Material provided section start

(** [install], under the lifecycle lock. *)
Definition install_locked (inp : install_inputs) : M pydict :=
  tick;;
  ci ← lift (check_inputs inp);
  both ← gets (λ s, release_exists s (ci_id ci) && deployment_exists s (ci_id ci));
  if (both : bool) then accept_existing ci
  else
    tick;;
    install_release ci;;
    there ← gets (λ s, deployment_exists s (ci_id ci));
    if (there : bool) then accept_existing ci else install_deployment ci.

Definition install (inp : install_inputs) : M pydict := tick;; install_locked inp.
End install.

(** ** Lemmas *)

Section install_lemmas.
Context `{Runtime}.

(** The fields of a deployment record that [_record] checks. *)
Definition bound_fields : list string :=
  ["deployment_id"; "deployment_path"; "release_path"; "manifest_sha256";
   "release_tree_sha256"; "image_environment_sha256"; "configuration_sha256";
   "release_summary_sha256"; "image_summary_sha256"].

(** Rewriting a record keeps it acceptable as long as these stay. *)
Lemma record_of_update s i r v :
  record_of s i = Ok r → (∀ k, k ∈ bound_fields → get v k = get r k) →
  record_of (set_deployments (alter (with_record v) i) s) i = Ok v.
Proof.
  unfold record_of. intros Hr Hv. apply res_bind_ok in Hr as ([] & Hid & Hr).
  rewrite Hid. apply res_bind_ok in Hr as (r' & Hload & Hr).
  simpl. rewrite lookup_alter_eq.
  destruct (st_deployments s !! i) as [d|] eqn:Hd; [|done]. simpl in *.
  assert (r' = r) as -> by (clear Hload; res_inv; done).
  clear Hload. cbn [check_attestations] in *.
  rewrite !Hv by (unfold bound_fields; set_solver). res_inv.
  repeat match goal with H : ?x = _ |- context [?x] => rewrite H; simpl end.
  done.
Qed.

Lemma identity_ret s hd s' : identity s = (ORet hd, s') → s' = set_ev S s.
Proof. unfold identity. intros Hi. m_inv. by subst. Qed.

Definition completed_keys : list string := ["host"; "operator"; "result"].

Lemma complete_identity_ret r0 s r1 s1 :
  complete_identity r0 s = (ORet r1, s1) →
  ∃ n, s1 = set_ev (λ _, n) s
       ∧ (∀ k, k ∉ completed_keys → get r1 k = get r0 k)
       ∧ (lacks_identity r0 = false → r1 = r0 ∧ s1 = s).
Proof.
  unfold complete_identity. destruct (lacks_identity r0).
  - rewrite bind_ret. intros ([h o] & s2 & ->%identity_ret & [-> ->]%mret_ret).
    exists (S (st_ev s)). split; [done|]. split; [|done].
    intros k Hk. rewrite !get_dsetdefault_ne by set_solver. done.
  - intros [-> ->]%mret_ret. exists (st_ev s). by destruct s.
Qed.

Lemma complete_result_get r k : k ∉ completed_keys → get (complete_result r) k = get r k.
Proof.
  intros Hk. unfold complete_result. destruct (has r "result"); [done|].
  apply get_dset_ne. set_solver.
Qed.

(** Accepting an installed deployment: its record is the result, completed
    in place when it lacks the identity or the result. *)
Lemma accept_existing_ret ci s r s' :
  accept_existing ci s = (ORet r, s') →
  record_of s' (ci_id ci) = Ok r
  ∧ ∃ n r0, record_of s (ci_id ci) = Ok r0
       ∧ (lacks_identity r0 = false → has r0 "result" = true → r = r0 ∧ s' = s)
       ∧ (∀ k, k ∉ completed_keys → get r k = get r0 k)
       ∧ (s' = set_ev (λ _, n) s
          ∨ s' = set_deployments (alter (with_record r) (ci_id ci)) (set_ev (λ _, n) s)).
Proof.
  unfold accept_existing. rewrite bind_ret. intros (r0 & s0 & [Hr0 ->]%lift_ret & Ha).
  apply bind_ret in Ha as ([] & s0 & [_ ->]%require_ret & Ha).
  apply bind_ret in Ha as (r1 & s1 & (n & Hs1 & Hk & Hsame)%complete_identity_ret & Ha).
  apply bind_ret in Ha as ([] & s2 & Hw & [-> ->]%mret_ret).
  assert (∀ k, k ∉ completed_keys → get (complete_result r1) k = get r0 k) as Hk'.
  { intros k Hk0. rewrite complete_result_get by done. by apply Hk. }
  destruct (lacks_identity r0 || negb (has r1 "result")) eqn:Hl.
  - apply durably_ret in Hw. subst s1 s2. split.
    + apply (record_of_update (set_ev (λ _, S (S n)) s) _ r0); [done|].
      intros k Hb. apply Hk'. unfold bound_fields in Hb. set_solver.
    + exists (S (S n)), r0. split; [done|]. split; [|split; [done|by right]].
      intros Hli Hres. destruct (Hsame Hli) as [-> _]. by rewrite Hli, Hres in Hl.
  - apply mret_ret in Hw as [_ ->]. apply orb_false_iff in Hl as [Hli Hres%negb_false_iff].
    destruct (Hsame Hli) as [-> ->]. unfold complete_result in *. rewrite Hres in *.
    split; [done|]. exists n, r0. by repeat split; try left.
Qed.

(** The path of a tree only shows in error messages. *)
Lemma sha256_tree_path p q d h : sha256_tree p d = Ok h → sha256_tree q d = Ok h.
Proof.
  unfold sha256_tree. destruct d as [[t| |]|]; try done.
  destruct (tree_files t) as [|f fs]; [done|].
  assert (∀ l b, encode_files p l = Ok b → encode_files q l = Ok b) as He.
  { induction l as [|[x [c| |]] l IH]; intros b; simpl; try done.
    rewrite !res_bind_ok. intros (rest & Hr & Hb). exists rest. by rewrite (IH _ Hr). }
  rewrite !res_bind_ok. intros (b & Hb & Hh). exists b. by rewrite (He _ _ Hb).
Qed.

(** What the checks on the inputs establish. *)
Record inputs_ok (ci : checked_inputs) : Prop := {
  io_id : check_deployment_id (ci_id ci) = Ok ();
  io_values : image_env_ok (ci_values ci);
  io_config p : sha256_tree p (ci_config ci) = Ok (ci_config_sha ci);
  io_manifest : sha256_file (ci_release ci !! "manifest.json") = Ok (ci_manifest_sha ci);
  io_env : ci_env_sha ci = sha256 (render_image_environment (ci_values ci)) }.

Lemma read_image_environment_ok p n values :
  read_image_environment p n = Ok values → image_env_ok values.
Proof. destruct n as [[c| |]|]; try done. apply parse_image_environment_ok. Qed.

Lemma check_inputs_ok inp ci : check_inputs inp = Ok ci → inputs_ok ci.
Proof.
  unfold check_inputs. destruct (in_release inp) as [[t| |]|]; try done. intros Hc.
  do 2 apply res_bind_ok in Hc as (? & ? & Hc).
  apply res_bind_ok in Hc as ([] & Hid & Hc).
  apply res_bind_ok in Hc as (values & Henv & Hc).
  destruct (match in_config inp with Some pc => pc | None => _ end) as [cpath config].
  apply res_bind_ok in Hc as (csha & Hcfg & Hc).
  do 3 apply res_bind_ok in Hc as (? & ? & Hc).
  apply res_bind_ok in Hc as (msha & Hm & Hc).
  apply res_bind_ok in Hc as ([rs im] & Hatt & Hc).
  apply res_bind_ok in Hc as (tsha & Ht & Hc). injection Hc as <-.
  split; simpl; [done|by eapply read_image_environment_ok| |done|done].
  intros p. by eapply sha256_tree_path.
Qed.

Lemma copied_manifest t : copied t !! "manifest.json" = t !! "manifest.json".
Proof.
  unfold copied. destruct (t !! "manifest.json") as [n|] eqn:E.
  - by apply map_lookup_filter_Some.
  - apply map_lookup_filter_None. by left.
Qed.

Lemma installed_record_shape ci a h o r :
  installed_record ci a h o = Ok r → ∃ tag commit asset,
    r = [("schema_version", PInt 1); ("deployment_id", PStr (ci_id ci));
      ("deployment_path", PStr (dep_dir (ci_id ci))); ("installed_at", PStr a);
      ("status", PStr "installed"); ("release_path", PStr (rel_dir (ci_id ci)));
      ("tag", tag); ("commit", commit); ("runtime_asset_sha256", asset);
      ("manifest_sha256", PStr (ci_manifest_sha ci));
      ("release_summary_sha256",
         PStr (sha256_content (summary_content (ci_release_summary ci))));
      ("image_summary_sha256",
         PStr (sha256_content (summary_content (ci_image_summary ci))));
      ("release_tree_sha256", PStr (ci_tree_sha ci));
      ("image_environment_sha256",
         PStr (sha256_content (CText (render_image_environment (ci_values ci)))));
      ("image_ids", PDict (map (λ kv, (kv.1, PStr kv.2)) (ci_values ci)));
      ("configuration_sha256", PStr (ci_config_sha ci));
      ("host", PDict h); ("operator", PDict o);
      ("result", PDict (install_result a));
      ("secret_material_recorded", PBool false);
      ("protected_state_policy",
         PDict [("volumes_deleted", PBool false); ("data_deleted", PBool false);
                ("evidence_deleted", PBool false); ("backups_deleted", PBool false)])].
Proof.
  unfold installed_record. cbv zeta. intros Hr.
  do 4 apply res_bind_ok in Hr as (? & ? & Hr). injection Hr as <-. by eexists _, _, _.
Qed.

Lemma py_eqb_str_refl x : py_eqb (PStr x) (PStr x) = true.
Proof. by apply py_eqb_str. Qed.

Lemma check_surfaces_new i links names :
  (∀ name, name ∈ names → links !! name = Some (path_join (rel_dir i) name)) →
  check_surfaces i links names = Ok ().
Proof.
  induction names as [|name names IH]; [done|]. intros Hl. cbn [check_surfaces].
  rewrite Hl by set_solver. simpl. rewrite String.eqb_refl. apply IH. set_solver.
Qed.

(** [_record] accepts what [install] wrote. *)
Lemma new_deployment_accepted ci s a h o r :
  inputs_ok ci → installed_record ci a h o = Ok r →
  st_deployments s !! ci_id ci = Some (new_deployment ci r) →
  st_releases s !! ci_id ci = Some (DTree (copied (ci_release ci))) →
  (∀ p, sha256_tree p (Some (DTree (copied (ci_release ci)))) = Ok (ci_tree_sha ci)) →
  record_of s (ci_id ci) = Ok r.
Proof.
  intros [Hid Hval Hcfg Hman Henv] Hr Hdep Hrel Htree.
  unfold record_of. rewrite Hid, Hdep, Hrel. cbn [mbind res_bind].
  apply installed_record_shape in Hr as (tag & commit & asset & ->).
  unfold new_deployment, load_json_object. cbn [default dp_record dp_links dp_image_env
    dp_snapshot dp_attestations mbind res_bind].
  rewrite check_surfaces_new.
  2:{ intros name Hn. unfold surface_names in *. set_unfold in Hn. naive_solver. }
  cbn [tree_lookup]. rewrite copied_manifest, Hman, Htree, Hcfg.
  assert (∀ p, read_image_environment p (Some (NFile (CText (render_image_environment
    (ci_values ci))))) = Ok (env_sorted (ci_values ci))) as -> by (intros; by apply parse_render).
  cbn [check_attestations sha256_file].
  unfold get, get_or. simpl. rewrite !lookup_insert_eq, lookup_insert_ne, lookup_insert_eq by done.
  simpl. by rewrite ?py_eqb_str_refl, !String.eqb_refl.
Qed.

(** A record that is complete and names the digests of the inputs. *)
Definition settled_record (ci : checked_inputs) (r : pydict) : Prop :=
  lacks_identity r = false ∧ has r "result" = true
  ∧ get r "manifest_sha256" = PStr (ci_manifest_sha ci)
  ∧ get r "release_tree_sha256" = PStr (ci_tree_sha ci)
  ∧ get r "image_environment_sha256" = PStr (ci_env_sha ci)
  ∧ get r "configuration_sha256" = PStr (ci_config_sha ci).

Lemma has_dsetdefault_eq d k v : has (dsetdefault d k v) k = true.
Proof. unfold dsetdefault. destruct (has d k) eqn:E; [done|]. apply has_dset_eq. Qed.

Lemma has_dsetdefault d k k' v : has d k = true → has (dsetdefault d k' v) k = true.
Proof.
  intros Hd. unfold dsetdefault. destruct (has d k'); [done|].
  destruct (decide (k = k')) as [->|]; [apply has_dset_eq|by rewrite has_dset_ne].
Qed.

Lemma complete_identity_has r0 s r1 s1 :
  complete_identity r0 s = (ORet r1, s1) → lacks_identity r1 = false.
Proof.
  unfold complete_identity. destruct (lacks_identity r0) eqn:Hl.
  - rewrite bind_ret. intros ([h o] & s2 & _ & [-> _]%mret_ret). unfold lacks_identity.
    rewrite has_dsetdefault_eq, has_dsetdefault by apply has_dsetdefault_eq. done.
  - by intros [-> _]%mret_ret.
Qed.

Lemma complete_result_settled r :
  has (complete_result r) "result" = true
  ∧ lacks_identity (complete_result r) = lacks_identity r.
Proof.
  unfold complete_result, lacks_identity. destruct (has r "result") eqn:E; [done|].
  by rewrite has_dset_eq, !has_dset_ne.
Qed.

Lemma accept_existing_settled ci s r s' :
  accept_existing ci s = (ORet r, s') → settled_record ci r.
Proof.
  unfold accept_existing. rewrite bind_ret. intros (r0 & s0 & _ & Ha).
  apply bind_ret in Ha as ([] & s1 & [Hd ->]%require_ret & Ha).
  apply bind_ret in Ha as (r1 & s1 & Hc & Ha).
  apply bind_ret in Ha as ([] & s2 & _ & [-> _]%mret_ret).
  pose proof (complete_identity_has _ _ _ _ Hc) as Hl.
  apply complete_identity_ret in Hc as (n & _ & Hk & _).
  destruct (complete_result_settled r1) as [Hres Hli]. bool_split.
  repeat match goal with H : py_eqb _ _ = true |- _ => apply py_eqb_str in H end.
  unfold settled_record. rewrite Hli, !complete_result_get, !Hk by (unfold completed_keys; set_solver).
  done.
Qed.

Lemma installed_record_settled ci a h o r :
  inputs_ok ci → installed_record ci a h o = Ok r → settled_record ci r.
Proof.
  intros Hok (tag & commit & asset & ->)%installed_record_shape.
  unfold settled_record. rewrite (io_env _ Hok). done.
Qed.

Lemma install_release_ret ci s s' :
  install_release ci s = (ORet (), s') →
  st_deployments s' = st_deployments s
  ∧ (st_releases s !! ci_id ci = None →
     st_releases s' !! ci_id ci = Some (DTree (copied (ci_release ci)))
     ∧ ∀ p, sha256_tree p (Some (DTree (copied (ci_release ci)))) = Ok (ci_tree_sha ci)).
Proof.
  unfold install_release. rewrite bind_ret. intros (rel & ? & [-> ->]%gets_ret & Hi).
  destruct (st_releases s !! ci_id ci) as [d|].
  { apply bind_ret in Hi as (ok & ? & [_ ->]%lift_ret & [_ ->]%require_ret). done. }
  apply bind_ret in Hi as ([] & ? & ->%tick_ret & Hi).
  apply bind_ret in Hi as (h & ? & [Hh ->]%lift_ret & Hi).
  apply bind_ret in Hi as ([] & ? & [He%negb_false_iff ->]%require_ret & ->%durably_ret).
  apply String.eqb_eq in He as ->. split; [done|]. intros _.
  split; [apply lookup_insert_eq|]. intros p. by eapply sha256_tree_path.
Qed.

Lemma install_deployment_ret ci s r s' :
  install_deployment ci s = (ORet r, s') →
  ∃ n a h o, installed_record ci a h o = Ok r
    ∧ s' = set_deployments (<[ci_id ci := new_deployment ci r]>) (set_ev (λ _, n) s).
Proof.
  unfold install_deployment. rewrite bind_ret. intros ([] & ? & ->%tick_ret & Hi).
  apply bind_ret in Hi as (a & ? & [-> ->]%read_at_ret & Hi).
  apply bind_ret in Hi as ([h o] & ? & ->%identity_ret & Hi).
  apply bind_ret in Hi as (r' & ? & [Hr ->]%lift_ret & Hi).
  apply bind_ret in Hi as ([] & ? & ->%durably_ret & [-> ->]%mret_ret).
  eexists (S (S (S (S (S (st_ev s)))))), _, h, o. by split.
Qed.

Material provided section end

- Task brief
Pick out each line in the material containing "PBool".

- Exercise result
      ("secret_material_recorded", PBool false);
         PDict [("volumes_deleted", PBool false); ("data_deleted", PBool false);
                ("evidence_deleted", PBool false); ("backups_deleted", PBool false)])].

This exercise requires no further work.